*** Opening of Data for processing ***
(* ===== verification/Certs.v ===== *)
(** * Certs: the agent's TLS identity
    (internal/certs: ca.go, issue.go, pki.go, store.go)

    Cryptography and encodings are a parameter ([Crypto]): the operations of
    crypto/x509, crypto/ecdsa, crypto/tls and encoding/pem the source calls,
    with the documented facts the proofs use in [CryptoLaws] and an instance of
    both in [ToyCrypto]. The certificate directory is a map from file name to
    content and mode; any operation on it may fail ([dfaults]). Randomness (the
    generated key and serial) is an argument. *)
From S2P Require Import Prelude SelfId GoStrings Config.

Inductive key_usage : Set :=
| KeyUsageDigitalSignature | KeyUsageKeyEncipherment | KeyUsageCertSign | KeyUsageCRLSign.
Inductive ext_key_usage : Set := ExtKeyUsageServerAuth | ExtKeyUsageClientAuth.

(** The fields of [x509.Certificate] the templates set. *)
Record template : Set := MkTemplate {
  SerialNumber : Z; CommonName : string; Organization : list string;
  NotBefore : Z; NotAfter : Z; KeyUsage : list key_usage; ExtKeyUsage : list ext_key_usage;
  BasicConstraintsValid : bool; IsCA : bool; MaxPathLenZero : bool;
  DNSNames : list string; IPAddresses : list string }.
*** Close of Data for processing ***
Exercise prompt: Check each line of the listing above for the string "Inductive". Report only how many have it.

Result of the task: 2